Он мало говорит, будто собственный голос царапает ему уши, как скрежещущая неисправная деталь механизма. Наверное, он устал слышать свой голос, снова и снова повторяющий одни и те слова, - даже в полной тишине. Особенно в тишине. Женщина тоже молчит. Потому что знает, что нельзя спрашивать его ни о чем, он только дернет плечом – не ссохшимся, зарубцованным, а здоровым,  – отмолчится или выдаст дежурно-фальшивое: «все хорошо».

Он спит плохо, рвано, но тихо – без криков и всхлипов. Он думает о Ней засыпая и во сне видит Ее. Она в грязной, вшивой, красно-серой рубахе, пухнущая с голоду, Она заглатывает в себя и не может остановиться, Ей мало, мало… Она голодна, и поэтому жестока. Она хочет пожрать мир, как и его. Она пугающая, но уже родная. Все Ей, все. Как женщине не возненавидеть Ее за то, что она с ним сделала?

Женщина помнит, каким он был. Открытый, понятный, добрый. Теперь от него осталась тень с чернеющим дымящимся провалом посередине груди. На него такого больно смотреть, больно видеть в его глазах отражение того, что видит он каждый день. Он стал замкнутым, нервным, запуганным и придавленным. Он слишком усердно служил Ей, и от него осталась теперь выжатая, высушенная оболочка.

Женщина слышит, как он осторожно, будто стыдясь, с молящим скрипом, приоткрывает дверь в ее комнату. На негнущихся ногах, словно прихрамывая, подходит к ее кровати и ложится на край, вытягивается рядом длинным тощим телом. Женщина в темноте не может разглядеть его лицо, но чувствует сотрясающую его мелкую дрожь.
- Мама, мамочка, - шепчет срывающимся шепотом, ловя ее сухую, морщинистую руку и прижимаясь лицом к груди, что его выкормила. Жалобно, протяжно стонет.
- Что с тобой, Андрюша?

Женщина гладит его по спине, обтянутой тканью влажной от испарины сорочки. Он дергается и начинает тихо плакать, захлебываться всхлипами. Он едва помещается на кровати, но в этот момент кажется таким маленьким, будто можно обнять его обеими руками, как раньше, поднять на руки, убаюкать, успокоить.
- Мамочка, мне очень плохо, - просит, умоляет защитить, пожалеть, как в детстве. – Я… так много…

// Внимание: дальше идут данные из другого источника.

(** * SoundScape server: geo-tagged recording store

    A shallow embedding of [server.js]: the upload middleware (multer
    configuration), the two route handlers of [/api/recordings] and the
    final error-handling middleware, together with the properties of
    ingestion and of the proximity search.

    Conventions of the model.
    - A JavaScript number is a real number, [NaN] or a signed infinity.
      [parseFloat] rounds the decimal it reads to the nearest binary64
      value, with its overflow and its underflow.  The arithmetic of the
      SQL expression is taken over the reals: the distance of a row is
      the exact value of the expression, not its binary64 evaluation by
      the database engine.
    - Query and form fields are optional strings ([None] is [undefined]),
      given by the bytes of their UTF-8 encoding.
    - The table [Sounds] is the list of its rows in insertion order
      (rowid order, rows are never deleted); the upload directory is the
      finite set of the file names it holds.
    - What the environment decides (clock, random suffix, failures of the
      database or of the file system) is an explicit input of a request. *)

From Stdlib Require Import Reals Lra Lia ZArith String Ascii List Bool Sorted.
From Stdlib Require Import Floats.SpecFloat.
From stdpp Require Import base decidable option list sorting gmap sets strings pretty.

Local Open Scope string_scope.

(** Comparisons of real numbers are decided by the order of [R]. *)
#[global] Instance Rlt_decision (x y : R) : Decision (x < y)%R := Rlt_dec x y.
#[global] Instance Rle_decision (x y : R) : Decision (x <= y)%R := Rle_dec x y.
#[global] Instance R_eq_decision : EqDecision R := Req_dec_T.

(** ** JavaScript values *)

Module JS.

Inductive number : Type :=
| NaN
| Infinity (negative : bool)
| Num (x : R).

(** [ToBoolean] on a number: [NaN], [+0] and [-0] are falsy. *)
Definition falsy (n : number) : Prop :=
  match n with
  | NaN => True
  | Infinity _ => False
  | Num x => x = 0%R
  end.

Definition falsy_dec (n : number) : {falsy n} + {~ falsy n}.
Proof.
  destruct n as [ | b | x]; simpl.
  - left; exact I.
  - right; intros [].
  - apply Req_dec_T.
Defined.

(** [Number.isFinite]. *)
Definition finite (n : number) : bool :=
  match n with
  | Num _ => true
  | _ => false
  end.

(** A number below zero. *)
Definition negative (n : number) : Prop :=
  match n with
  | NaN => False
  | Infinity b => b = true
  | Num x => (x < 0)%R
  end.

(** [a || b] on numbers. *)
Definition or_else (a b : number) : number :=
  if falsy_dec a then b else a.

(** [a / k] for a finite, positive constant [k]. *)
Definition div_const (a : number) (k : R) : number :=
  match a with
  | NaN => NaN
  | Infinity b => Infinity b
  | Num x => Num (x / k)
  end.

(** [!v] for a value that is [undefined] or a string: only [undefined]
    and the empty string are falsy. *)
Definition truthy (v : option string) : bool :=
  match v with
  | None => false
  | Some s => negb (String.eqb s "")
  end.

(** *** [parseFloat]

    The longest prefix of the trimmed input that is a [StrDecimalLiteral]
    is read; when there is none the result is [NaN].  The literal is
    first read into an exact decimal, which is then rounded to binary64
    (both steps are executable) and given its value. *)

Inductive literal : Type :=
| LitNaN
| LitInfinity (negative : bool)
| LitDecimal (negative : bool) (mantissa : N) (exp10 : Z).

(** [StrWhiteSpaceChar]: the white space and the line terminators.
    Those of the ASCII range are one byte: TAB, LF, VT, FF, CR, SP. *)
Definition is_white_space (c : ascii) : bool :=
  let n := nat_of_ascii c in
  ((9 <=? n) && (n <=? 13))%nat || (n =? 32)%nat.

(** U+00A0, in two bytes. *)
Definition is_white_space2 (c1 c2 : ascii) : bool :=
  ((nat_of_ascii c1 =? 194) && (nat_of_ascii c2 =? 160))%nat.

(** In three bytes: U+1680, U+2000 to U+200A, U+2028, U+2029, U+202F,
    U+205F, U+3000 and U+FEFF. *)
Definition is_white_space3 (c1 c2 c3 : ascii) : bool :=
  let n1 := nat_of_ascii c1 in
  let n2 := nat_of_ascii c2 in
  let n3 := nat_of_ascii c3 in
  ((n1 =? 225) && (n2 =? 154) && (n3 =? 128))%nat
  || ((n1 =? 226) && (n2 =? 128)
      && (((128 <=? n3) && (n3 <=? 138)) || (n3 =? 168) || (n3 =? 169)
          || (n3 =? 175)))%nat
  || ((n1 =? 226) && (n2 =? 129) && (n3 =? 159))%nat
  || ((n1 =? 227) && (n2 =? 128) && (n3 =? 128))%nat
  || ((n1 =? 239) && (n2 =? 187) && (n3 =? 191))%nat.

Definition is_digit (c : ascii) : bool :=
  let n := nat_of_ascii c in ((48 <=? n) && (n <=? 57))%nat.

Definition digit_value (c : ascii) : N := (N_of_ascii c - 48)%N.

Fixpoint trim_start (s : string) : string :=
  match s with
  | String c1 r1 =>
      if is_white_space c1 then trim_start r1
      else
        match r1 with
        | String c2 r2 =>
            if is_white_space2 c1 c2 then trim_start r2
            else
              match r2 with
              | String c3 r3 =>
                  if is_white_space3 c1 c2 c3 then trim_start r3 else s
              | EmptyString => s
              end
        | EmptyString => s
        end
  | EmptyString => s
  end.

(** Reads a maximal run of decimal digits: the accumulated value, the
    number of digits read and the rest of the input. *)
Fixpoint read_digits (s : string) (acc : N) (count : nat) : N * nat * string :=
  match s with
  | String c r =>
      if is_digit c then read_digits r (acc * 10 + digit_value c)%N (S count)
      else (acc, count, s)
  | EmptyString => (acc, count, s)
  end.

Definition read_sign (s : string) : bool * string :=
  match s with
  | String "-" r => (true, r)
  | String "+" r => (false, r)
  | _ => (false, s)
  end.

(** [ExponentPart]: taken only when at least one digit follows. *)
Definition read_exponent (s : string) : Z :=
  match s with
  | String c r =>
      if (Ascii.eqb c "e" || Ascii.eqb c "E")%bool then
        let '(neg, r') := read_sign r in
        let '(v, k, _) := read_digits r' 0%N 0%nat in
        match k with
        | O => 0%Z
        | S _ => if neg then (- Z.of_N v)%Z else Z.of_N v
        end
      else 0%Z
  | EmptyString => 0%Z
  end.

Definition read_unsigned (s : string) : option (N * Z) :=
  let '(m1, k1, r1) := read_digits s 0%N 0%nat in
  let '(m2, k2, r2) :=
    match r1 with
    | String "." r => read_digits r m1 0%nat
    | _ => (m1, 0%nat, r1)
    end in
  match (k1 + k2)%nat with
  | O => None
  | S _ => Some (m2, (read_exponent r2 - Z.of_nat k2)%Z)
  end.

Definition read_literal (s : string) : literal :=
  let '(neg, r) := read_sign (trim_start s) in
  if String.prefix "Infinity" r then LitInfinity neg
  else match read_unsigned r with
       | Some (m, e) => LitDecimal neg m e
       | None => LitNaN
       end.

(** The binary64 format. *)
Definition prec : Z := 53.
Definition emax : Z := 1024.

(** The decimal [m * 10^e] rounded to the nearest binary64 value, ties
    to even: a product of integers is rounded as it is, a quotient is
    divided with the position of the remainder kept. *)
Definition to_binary64 (negative : bool) (m : N) (e : Z) : spec_float :=
  match m with
  | N0 => S754_zero negative
  | Npos p =>
      match e with
      | Zneg k =>
          SFdiv prec emax (S754_finite negative p 0)
            (S754_finite false (10 ^ k)%positive 0)
      | _ =>
          binary_normalize prec emax
            (if negative then - (Zpos p * 10 ^ e) else Zpos p * 10 ^ e)%Z 0 false
      end
  end.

И срывается, не договаривает, задыхается слезами, поднявшейся в горле сухостью, молчанием и отчаянием. Худое, костлявое тело сводит в судороге, как от боли. Выплакавшись, успокаивается. Высвобождается из объятий, расцепляет обхватившие его материнские руки, вылезает и ползет к себе. Ложится на свою кровать под скрипучий вздох матраса, и будто не было и нет ничего.

Утром собранный, подтянутый, неживой, бреется, стоя перед зеркалом, надевает рубашку, френч, кожанку. Уже на пороге закуривает папиросу и идет, твердо чеканя шаг. В трехэтажный белый дом с страшной красной табличкой «Губернская Чрезвычайная  Комиссия». На работу. К Ней.